Есть забота государства о деятелях культуры, но отдача, обратная связь от них абсолютно отсутствует. А когда нет взаимопонимания, взаимных интересов — нет и результата. Поэтому просто безотчетно расходуются деньги. И возникает вопрос, не сколько денег потрачено, а что эти деньги дали для нашего искусства и российской культуры.
«Зарубежные студенты прибывают в Петербург с настороженностью, а уезжают восторженными»
— В пандемию, когда весь мир боялся путешествовать, Академия танца начала принимать хореографическую сессию Школы Иннопрактики. Уже пятый год к вам со всего мира приезжают артисты и хореографы, у которых есть уникальная возможность знакомства с традициями русского балета. Зачем вам это?
— С этой интересной идеей к нам обратились коллеги из Школы Иннопрактики. И мы ценим, что ее хореографическая сессия проводится в нашей академии. Обмен творческим опытом с представителями разных культур полезен учащимся. К нам приезжают не только из Европы или Азии. Среди участников проекта много африканских артистов. А это совсем другой мир. Приобщение к нему обогащает. Кто-то из зарубежных студентов прибывает в Петербург с настороженностью, а уезжает восторженным и с приобретенным духовным багажом, которого ему хватит на всю жизнь.
Как бы ни старались нас отдалить, порвать связь с русской культурой невозможно. Убеждаюсь: только искусство сегодня способно сблизить людей. В Школе Иннопрактики в 2025 году участвуют студенты из США, Великобритании, Италии, Китая, Индии, Нигерии. Танец — искусство, понятное и близкое людям разных национальностей, культур, религий. Здесь не нужен переводчик. Поэтому давайте беречь искусство танца. Это величайшее достижение человечества.
— В век развлечений что может заставить молодежь отложить гаджеты и хоть раз сходить на балет? Стоит ли перед хореографами задача заинтересовывать неофитов?

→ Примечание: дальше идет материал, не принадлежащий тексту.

(** X8. The grouped excerpts have one group for each distinct label of the
    column and no other, in the order in which the labels first appear in
    the frame (not sorted); and the excerpt of a group is the one that the
    rows with that label give alone, other rows having no effect on it. *)
Theorem grouped_excerpts_by_first_appearance (df : list Entry) (col : column)
    (budget : Z) :
  let result := _build_grouped_excerpts df col budget in
  map group result = first_seen (map (column_value col) df)
  /\ NoDup (map group result)
  /\ (forall g, In g result ->
        _build_grouped_excerpts
          (filter (fun e => column_value col e =? group g) df) col budget = [g]).
Proof.
  cbv zeta. rewrite GroupLaws.grouped_excerpts_groups_of.
  assert (Hm : map group
                 (map (fun k => mkGroupExcerpt k
                                  (join " " (accumulate budget
                                     (filter (fun e => column_value col e =? k) df) [] 0)))
                      (first_seen (map (column_value col) df)))
               = first_seen (map (column_value col) df)).
  { rewrite map_map. cbn [group]. apply map_id. }
  split; [exact Hm|]. split; [rewrite Hm; apply GroupLaws.first_seen_NoDup|].
  intros g Hg. apply in_map_iff in Hg as (k & <- & Hk). cbn [group].
  apply GroupLaws.grouped_excerpts_single. apply GroupLaws.in_first_seen. exact Hk.
Qed.

(** X9. A budget that the texts do not reach truncates nothing.  When the
    stripped texts of the frame add up to less than the budget, the excerpt
    of every group is the stripped texts of its rows that are not empty,
    in frame order, joined by single spaces; and when moreover none of them
    is longer than 200 characters, the overall sample is those of all rows
    joined by single spaces. *)
Theorem short_texts_are_kept_whole (df : list Entry) (budget : Z) :
  (Spec.total_len (stripped_texts df) < budget)%Z ->
  (forall col g,
      In g (_build_grouped_excerpts df col budget) ->
      excerpts g
      = join " " (stripped_texts
                    (filter (fun e => column_value col e =? group g) df)))
  /\ (Forall (fun t => String.length t <= 200) (stripped_texts df) ->
      _overall_sample df budget = join " " (stripped_texts df)).
Proof.
  intros Hb. split.
  - intros col g Hg. rewrite GroupLaws.grouped_excerpts_groups_of in Hg.
    apply in_map_iff in Hg as (k & <- & _). cbn [group excerpts].
    rewrite SampleLaws.accumulate_whole; [reflexivity | reflexivity |].
    pose proof (GroupLaws.stripped_texts_filter (fun e => column_value col e =? k) df).
    cbn [Spec.total_len fold_right]. lia.
  - intros H200. unfold _overall_sample.
    rewrite SampleLaws.sample_loop_whole; [reflexivity | reflexivity | | cbn; lia].
    apply Forall_impl with (2 := H200). intros t Ht. unfold len. lia.
Qed.

Lemma short_texts_are_kept_whole_witness :
  (Spec.total_len (stripped_texts sample_entries) < 600)%Z
  /\ map excerpts (_build_grouped_excerpts sample_entries ColMonth 600)
     = ["felt OCD today productive day at work"; "calm and happy"]
  /\ _overall_sample sample_entries 600
     = "felt OCD today productive day at work calm and happy".
Proof.
  assert (H : (Spec.total_len (stripped_texts sample_entries) < 600)%Z)
    by (vm_compute; reflexivity).
  destruct (short_texts_are_kept_whole sample_entries 600 H) as [_ Hs].
  split; [exact H|]. split; [vm_compute; reflexivity|].
  rewrite Hs; [vm_compute; reflexivity|].
  unfold sample_entries, stripped_texts. vm_compute.
  repeat constructor.
Defined.

(** ** Monthly counts *)

Module CountLaws.
Import PyStr Py Utils ReportBuilder PhraseFacts Notions.

Lemma indicator_sum x ms :
  NoDup ms -> In x ms ->
  list_sum (map (fun m : string => if x =? m then 1 else 0) ms) = 1.
Proof.
  induction 1 as [|m ms Hm Hnd IH]; [intros []|]. intros Hin. cbn [map list_sum fold_right].
  fold (list_sum (map (fun m : string => if x =? m then 1 else 0) ms)).
  destruct (x =? m) eqn:E.
  - apply String.eqb_eq in E. subst m.
    assert (Hz : list_sum (map (fun m : string => if x =? m then 1 else 0) ms) = 0).
    { clear IH Hnd Hin. induction ms as [|y ms IH]; [reflexivity|].
      cbn [map list_sum fold_right].
      fold (list_sum (map (fun m : string => if x =? m then 1 else 0) ms)).
      destruct (x =? y) eqn:E; [apply String.eqb_eq in E; subst; exfalso; apply Hm; left; reflexivity|].
      rewrite IH; [reflexivity|]. intros H. apply Hm. right. exact H. }
    rewrite Hz. reflexivity.
  - rewrite IH; [reflexivity|]. destruct Hin as [->|Hin]; [|exact Hin].
    rewrite String.eqb_refl in E. discriminate.
Qed.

— Мое счастье, что я не думаю о том, кого привлекут наши спектакли. Да, у труппы постоянно полные залы. Это правда. Уже много лет. Нас, слава богу, всегда любил зритель. Но когда я сочиняю балет, то не ломаю голову над тем, понравится ли он зрителям, примет ли его молодежь. Я отдаю себе отчет, насколько сегодня трудно оторвать человека от телевизора, компьютера, смартфона и заставить заплатить большие деньги за поход в театр. И когда вижу аншлаги, понимаю: всё, что я делаю, правильно. Спектакли нашего театра — мистерия, которая несет особую эмоциональную, интеллектуальную энергию, необходимую людям.

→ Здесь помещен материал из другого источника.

(** X7.  [init_db] on a database that was initialised before changes
    nothing, so opening an existing database keeps its counters; on any
    database it leaves the doc_count cell at the value it had, or at '0'
    when there was none. *)
Theorem init_db_again_changes_nothing (now now' dflt : string) (db : SearchDatabase.t) :
  SearchDatabase.init_db now' (SearchDatabase.init_db now db) = SearchDatabase.init_db now db
  ∧ SearchDatabase.get_metadata "doc_count" dflt (SearchDatabase.init_db now db)
    = if existsb (λ r, String.eqb (SearchDatabase.md_key r) "doc_count")
                 (SearchDatabase.metadata db)
      then SearchDatabase.get_metadata "doc_count" dflt db
      else "0".
Proof.
  split.
  - unfold SearchDatabase.init_db at 1. f_equal.
    set (rows := SearchDatabase.metadata (SearchDatabase.init_db now db)).
    assert (existsb (λ r, String.eqb (SearchDatabase.md_key r) "doc_count") rows = true)
      as Hcount.
    { unfold rows, SearchDatabase.init_db; simpl.
      rewrite !insert_or_ignore_present. simpl. by rewrite orb_true_r. }
    assert (existsb (λ r, String.eqb (SearchDatabase.md_key r) "last_crawl_time") rows = true)
      as Htime.
    { unfold rows, SearchDatabase.init_db; simpl.
      rewrite insert_or_ignore_present. simpl. by rewrite orb_true_r. }
    unfold SearchDatabase.insert_or_ignore_metadata at 2. rewrite Hcount.
    unfold SearchDatabase.insert_or_ignore_metadata. rewrite Htime.
    by destruct (SearchDatabase.init_db now db).
  - unfold SearchDatabase.get_metadata, SearchDatabase.init_db.
    cbn [SearchDatabase.metadata].
    rewrite filter_insert_or_ignore_other by discriminate.
    rewrite filter_insert_or_ignore_same.
    by destruct (existsb _ (SearchDatabase.metadata db)).
Qed.

(* ===================================================================== *)
(** * Further properties of snippets and of the tokenizer *)
(* ===================================================================== *)

Section SnippetMore.

Import SearchDatabase.

(** A token found in a slice of a text is found in the text. *)
Lemma contains_slice (token s : string) (i j : nat) :
  Py.contains token (Py.slice s i j) = true → Py.contains token s = true.
Proof.
  rewrite !contains_block, chars_slice. unfold Py.slice_chars.
  intros (pre & post & Hwindow).
  exists (take i (Py.chars s) ++ pre), (post ++ drop (j - i) (drop i (Py.chars s))).
  rewrite <- (take_drop i (Py.chars s)) at 1.
  rewrite <- (take_drop (j - i) (drop i (Py.chars s))) at 1.
  rewrite Hwindow. by rewrite <- !app_assoc.
Qed.

(** With no token anywhere in the text the scan stays at its start. *)
Lemma scan_windows_no_match (content_lower : string) (query_tokens : list string) (n : nat) :
  (∀ token, token ∈ query_tokens → Py.contains token content_lower = false) →
  scan_windows content_lower query_tokens n = (0%nat, 0%nat).
Proof.
  intros Hnone. unfold scan_windows.
  pose proof (scan_windows_best content_lower query_tokens (n - 50)) as (_ & Hzero & Hbest).
  cbv zeta in Hzero, Hbest.
  destruct (foldl _ _ (seq 0 (n - 50))) as [b m]. simpl in *.
  destruct m as [|m]; [by rewrite Hzero|].
  destruct Hbest as [_ Hcount]; [lia|].
  assert ((0 < count_matches query_tokens (Py.slice content_lower b (b + 100)))%nat)
    as Hpos by lia.
  apply count_matches_positive in Hpos as (token & Hin & Hocc).
  apply contains_slice in Hocc. rewrite (Hnone token Hin) in Hocc. discriminate.
Qed.

Lemma slice_all (s : string) (j : nat) : (Py.len s ≤ j)%nat → Py.slice s 0 j = s.
Proof.
  intros Hj. unfold Py.slice, Py.slice_chars.
  rewrite drop_0, take_ge by (unfold Py.len in Hj; lia). apply str_chars.
Qed.

End SnippetMore.

(** X8.  A snippet for a text in which no query token occurs, or for a
    text of at most 50 characters whatever the tokens, is the start of
    the text: the whole text when it has at most [max_length] characters,
    else its first [max_length] characters followed by "...". *)
Theorem generate_snippet_without_match
        (content : string) (query_tokens : list string) (max_length : nat) :
  (Py.len content ≤ 50)%nat ∨
  (∀ token, token ∈ query_tokens → Py.contains token (Py.lower content) = false) →
  SearchDatabase._generate_snippet content query_tokens max_length
  = if (max_length <? Py.len content)%nat
    then Py.slice content 0 max_length +:+ "..."
    else content.
Proof.
  intros Hcase. unfold SearchDatabase._generate_snippet.
  destruct content as [|c content]; [done|].
  change (negb (Py.truthy (String c content))) with false. cbv iota.
  generalize dependent (String c content). clear c content. intros text Hcase.
  assert (SearchDatabase.scan_windows (Py.lower text) query_tokens (Py.len text)
          = (0%nat, 0%nat)) as ->.
  { destruct Hcase as [Hshort|Hnone]; [|by apply scan_windows_no_match].
    unfold SearchDatabase.scan_windows.
    by replace (Py.len text - 50)%nat with 0%nat by lia. }
  cbn [fst].
  change (Nat.max 0 (0 - 20)) with 0%nat. change (0 <? 0)%nat with false.
  cbv iota zeta. rewrite Nat.add_0_l.
  destruct (Nat.ltb_spec max_length (Py.len text)) as [Hlong|Hfits].
  - rewrite Nat.min_r by lia.
    by destruct (Nat.ltb_spec max_length (Py.len text)) as [_|?]; [|lia].
  - rewrite Nat.min_l by lia. rewrite Nat.ltb_irrefl. by apply slice_all.
Qed.

Lemma generate_snippet_without_match_witness :
  SearchDatabase._generate_snippet Scenario.content_needle ["absent"] 160
  = Py.slice Scenario.content_needle 0 160 +:+ "...".
Proof.
  rewrite (generate_snippet_without_match Scenario.content_needle ["absent"] 160).
  - reflexivity.
  - right. intros token Hin. apply list_elem_of_singleton in Hin as ->.
    vm_compute. reflexivity.
Defined.

Section TokenizerFacts.

Lemma lower_char_idempotent (c : ascii) : Py.lower_char (Py.lower_char c) = Py.lower_char c.
Proof. by destruct c as [[] [] [] [] [] [] [] []]; vm_compute. Qed.

(** Every run [re.findall] returns is a non-empty run of word characters,
    and its characters come from the text (or from the run being read). *)
Lemma findall_word_from_runs (P : ascii → Prop) (cs : list ascii) :
  ∀ cur run,
    Forall P cs → Forall P cur → Forall (λ c, Py.is_word_char c = true) cur →
    run ∈ Py.findall_word_from cur cs →
    run ≠ [] ∧ Forall P run ∧ Forall (λ c, Py.is_word_char c = true) run.
Proof.
  induction cs as [|c cs IH]; intros cur run Hcs Hcur Hword Hin; simpl in Hin.
  - destruct cur as [|a cur]; [by apply elem_of_nil in Hin|].
    apply list_elem_of_singleton in Hin as ->.
    split_and!; [|by apply Forall_rev|by apply Forall_rev].
    intros Hnil. apply (f_equal length) in Hnil. rewrite length_rev in Hnil. done.
  - apply Forall_cons in Hcs as [Hc Hcs].
    destruct (Py.is_word_char c) eqn:Hw.
    + apply (IH (c :: cur) run); auto.
    + destruct cur as [|a cur]; [by apply (IH [] run)|].
      apply elem_of_cons in Hin as [->|Hin]; [|by apply (IH [] run)].
      split_and!; [|by apply Forall_rev|by apply Forall_rev].
      intros Hnil. apply (f_equal length) in Hnil. rewrite length_rev in Hnil. done.
Qed.

(** A text made of word characters only is one run. *)
Lemma findall_word_from_single (cs : list ascii) :
  ∀ cur, Forall (λ c, Py.is_word_char c = true) cs →
         Py.findall_word_from cur cs
         = match rev cur ++ cs with [] => [] | run => [run] end.
Proof.
  induction cs as [|c cs IH]; intros cur Hcs; simpl.
  - rewrite app_nil_r. destruct cur as [|a cur]; [done|].
    destruct (rev (a :: cur)) eqn:Hrev; [|done].
    apply (f_equal length) in Hrev. rewrite length_rev in Hrev. done.
  - apply Forall_cons in Hcs as [Hc Hcs]. rewrite Hc, IH by done.
    simpl. by rewrite <- app_assoc.
Qed.

End TokenizerFacts.

(** X9.  Every token [_tokenize] returns has at least two characters, is
    no stop word, is made of word characters none of which a lower-casing
    would change, and is a fixed point of the tokenizer: tokenizing the
    token gives back that token alone. *)
Theorem tokenize_token_well_formed (text token : string) :
  token ∈ SearchEngine._tokenize text →
  (2 ≤ Py.len token)%nat ∧
  (token ∉ SearchEngine.stopwords) ∧
  Forall (λ c, Py.is_word_char c = true ∧ Py.lower_char c = c) (Py.chars token) ∧
  SearchEngine._tokenize token = [token].
Proof.
  unfold SearchEngine._tokenize at 1.
  destruct (negb (Py.truthy text)); [intros Hin; by apply elem_of_nil in Hin|].
  cbv zeta. intros Hin. apply list_elem_of_In, filter_In in Hin as [Hin Hkeep].
  apply andb_true_iff in Hkeep as [Hlen Hstop].
  apply Nat.ltb_lt in Hlen. apply negb_true_iff in Hstop.
  unfold Py.findall_word in Hin. apply in_map_iff in Hin as (run & <- & Hin).
  apply list_elem_of_In in Hin.
  apply (findall_word_from_runs (λ c, Py.lower_char c = c)) in Hin
    as (Hne & Hlow & Hword); [| |done|done]; cycle 1.
  { rewrite chars_lower. apply Forall_forall. intros c Hc.
    apply list_elem_of_In, in_map_iff in Hc as (c0 & <- & _).
    apply lower_char_idempotent. }
  assert (Py.lower (Py.str run) = Py.str run) as Hfix.
  { unfold Py.lower. rewrite chars_str. f_equal.
    clear -Hlow. induction Hlow as [|c l Hc _ IH]; [done|]. simpl. by rewrite Hc, IH. }
  split_and!.
  - lia.
  - intros Hmem. apply list_elem_of_In in Hmem.
    assert (existsb (String.eqb (Py.str run)) SearchEngine.stopwords = true) as Hyes.
    { apply existsb_exists. exists (Py.str run). split; [done|apply String.eqb_refl]. }
    congruence.
  - rewrite chars_str. apply Forall_forall. intros c Hc. split.
    + by apply (proj1 (Forall_forall _ _) Hword).
    + by apply (proj1 (Forall_forall _ _) Hlow).
  - unfold SearchEngine._tokenize.
    assert (Py.truthy (Py.str run) = true) as ->.
    { destruct run; [done|reflexivity]. }
    cbn [negb]. cbv zeta. rewrite Hfix. unfold Py.findall_word.
    rewrite chars_str, findall_word_from_single by done.
    cbn [rev app]. destruct run as [|c run]; [done|].
    cbn [map List.filter].
    assert ((1 <? Py.len (Py.str (c :: run)))%nat = true) as -> by by apply Nat.ltb_lt.
    by rewrite Hstop.
Qed.

Lemma tokenize_token_well_formed_witness :
  SearchEngine._tokenize "Quick" = ["quick"] ∧ SearchEngine._tokenize "quick" = ["quick"].
Proof.
  split; [reflexivity|].
  apply (tokenize_token_well_formed "The Quick brown fox, and a dog" "quick").
  vm_compute. left.
Defined.

(* ===================================================================== *)
(** * Further properties of the indexer *)
(* ===================================================================== *)

Section CounterFacts.

Lemma map_fmap {A B} (f : A → B) (l : list A) : map f l = f <$> l.
Proof. induction l as [|a l IH]; [done|]. simpl. by rewrite IH. Qed.

Lemma counter_add_keys (w : string) (c : list (string * nat)) :
  (Py.counter_add w c).*1 = if bool_decide (w ∈ c.*1) then c.*1 else c.*1 ++ [w].
Proof.
  induction c as [|[w' n] c IH]; [done|].
  cbn [Py.counter_add]. destruct (String.eqb_spec w w') as [->|Hne].
  - rewrite !fmap_cons. cbn [fst]. rewrite bool_decide_eq_true_2; [done|left].
  - rewrite !fmap_cons, IH. cbn [fst].
    destruct (bool_decide_reflect (w ∈ c.*1)) as [Hin|Hnot].
    + rewrite bool_decide_eq_true_2; [done|by right].
    + rewrite bool_decide_eq_false_2; [done|].
      intros Hin. apply elem_of_cons in Hin as [?|?]; done.
Qed.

— Бездомный театр не сидит на месте. Куда в ближайшее время поедете? Может, планируете гастроли за рубеж?
— Не так давно мы были в Стамбуле. Выступили в Минске в Большом театре Беларуси. Сейчас покажем спектакли в Большом театре России. Запланированы гастроли в Израиле, Китае, Вьетнаме, Индии, Египте. Еще тур по России. Нас ждут в Уфе, Самаре, других городах. Но хочу подчеркнуть: я устал от бездомности. Вы не представляете себе, как я устал физически, морально. Я вижу, как можно было бы усовершенствовать мои спектакли, если бы мы имели свою сцену. Я мечтаю принимать наших зрителей в родном доме.

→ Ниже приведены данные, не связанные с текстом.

(** * Real-AQI: the AQI engine of [app.py]

    A shallow embedding of the two functions of [app.py] that carry the
    computation ([calculate_sub_aqi] and [get_aqi]) and of the button
    handler that calls them (the categorisation ladder, the values it
    gives the gauge and the lookup of the recommendation), followed by
    the properties the specification states about them and by further
    properties of the code.

    Numbers.  Every concentration reaching the engine is a Python [float]
    (the readings come from [st.number_input] called with float bounds),
    that is an IEEE 754 binary64 value; it is embedded as Rocq's primitive
    [float], whose operations are the binary64 operations with rounding to
    nearest, ties to even.  The breakpoint tables mix [int] and [float]
    literals.  An [int] of the tables only ever meets a [float] (in a
    comparison or an arithmetic operation with the concentration, or with
    a quotient that is a [float]), or another small [int] of the same
    tuple in a subtraction whose result is then multiplied or divided by a
    [float]; Python converts such an [int] to the [float] of the same
    value, exactly, so an [int] literal [n] of the tables is embedded as
    the binary64 value [n].  The two [int] results [500] and [0] are
    embedded the same way.

    Errors.  Python raises where IEEE arithmetic would return a special
    value: [x / 0.0] raises [ZeroDivisionError], [l[-1]] and [l[0]] raise
    [IndexError] on an empty list, [round] raises on a NaN or an infinity.
    Fallible code therefore returns a [result].

    Out of scope.  The Streamlit widgets and the rendering of the Plotly
    gauge are not modelled: the handler is embedded as a function of the
    five numbers of the form to the values it hands to the gauge and the
    text it shows.  [get_aqi] takes its five readings as [option float],
    [None] for a reading that is not supplied.

    Proofs.  The comparisons and the four operations of the primitive
    floats are specified by [FloatAxioms] through the functions of
    [SpecFloat]; the order facts and the monotonicity of rounding used
    below are proved from those functions, the values being read in the
    real numbers. *)

From Stdlib Require Import ZArith List Floats String DecimalString Bool Lia Reals Lra.
Import ListNotations.

Set Warnings "-inexact-float".

(** ** The fragment of the Python runtime the engine uses *)

Module Py.

Inductive exn : Type :=
| ZeroDivisionError
| IndexError
| ValueError
| OverflowError.

Inductive result (A : Type) : Type :=
| Ok (a : A)
| Raise (e : exn).

Arguments Ok {A} a.
Arguments Raise {A} e.

Definition bind {A B : Type} (c : result A) (k : A -> result B) : result B :=
  match c with
  | Ok a => k a
  | Raise e => Raise e
  end.
Lemma phone_layout_decimals (v : pystr) :
  forall it out, phone_layout v it = Returns out ->
  length (filter isdecimal out) <= length (filter isdecimal it).
Proof.
  induction v as [|c v IH]; intros it out H; cbn [phone_layout] in H.
  - inversion H. cbn. lia.
  - destruct (isdigit c) eqn:D.
    + destruct it as [|d it]; [discriminate|].
      destruct (phone_layout v it) as [o|] eqn:E; [|discriminate].
      inversion H; subst. specialize (IH _ _ E). cbn [filter].
      destruct (isdecimal d); cbn [length]; lia.
    + destruct (phone_layout v it) as [o|] eqn:E; [|discriminate].
      inversion H; subst. specialize (IH _ _ E). cbn [filter].
      destruct (isdecimal c) eqn:X; [apply decimal_digit in X; congruence|].
      exact IH.
Qed.

Lemma stars_not_decimal (n : nat) : filter isdecimal (times c_star n) = [].
Proof. induction n as [|n IH]; [reflexivity|]. cbn. exact IH. Qed.

(** X6. Whatever [mask_phone] returns shows at most two decimal digits. *)
Theorem mask_phone_shows_two_digits (v out : pystr) :
  mask_phone v = Returns out -> length (filter isdecimal out) <= 2.
Proof.
  unfold mask_phone. destruct (_ <? 4) eqn:E.
  - intros H. inversion H. rewrite stars_not_decimal. cbn. lia.
  - intros H. apply phone_layout_decimals in H.
    rewrite filter_app, stars_not_decimal in H. cbn [app] in H.
    pose proof (filter_length_le isdecimal
                  (skipn (length (filter isdecimal v) - 2) (filter isdecimal v))) as L.
    rewrite length_skipn in L. apply Nat.ltb_ge in E. lia.
Qed.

— Когда реализуется ваша мечта и вы войдете в стены Дворца танца?
— Трудно ответить. Мне уже много-много лет говорят: еще немножко потерпите, вот завтра-послезавтра, годик, ну еще годик. А годики идут. Вот странно: не могу сказать, что государство не настроено построить нам театр. Наоборот, чувствую большую заинтересованность власти в появлении в Санкт-Петербурге нового международного балетного центра — Дворца танца.
Удивительно: сегодня, когда в стране такая непростая ситуация, идет стабильное финансирование проекта. Но, как всегда, что-то мешает. Я не хочу вдаваться в подробности, критикой всё равно не поможешь. У каждого своя судьба. Но я надеюсь, театр все-таки появится. Даст Бог, мы сможем в нем поработать и хотя бы частично осуществить то, ради чего Дворец танца был задуман. Вот что самое важное.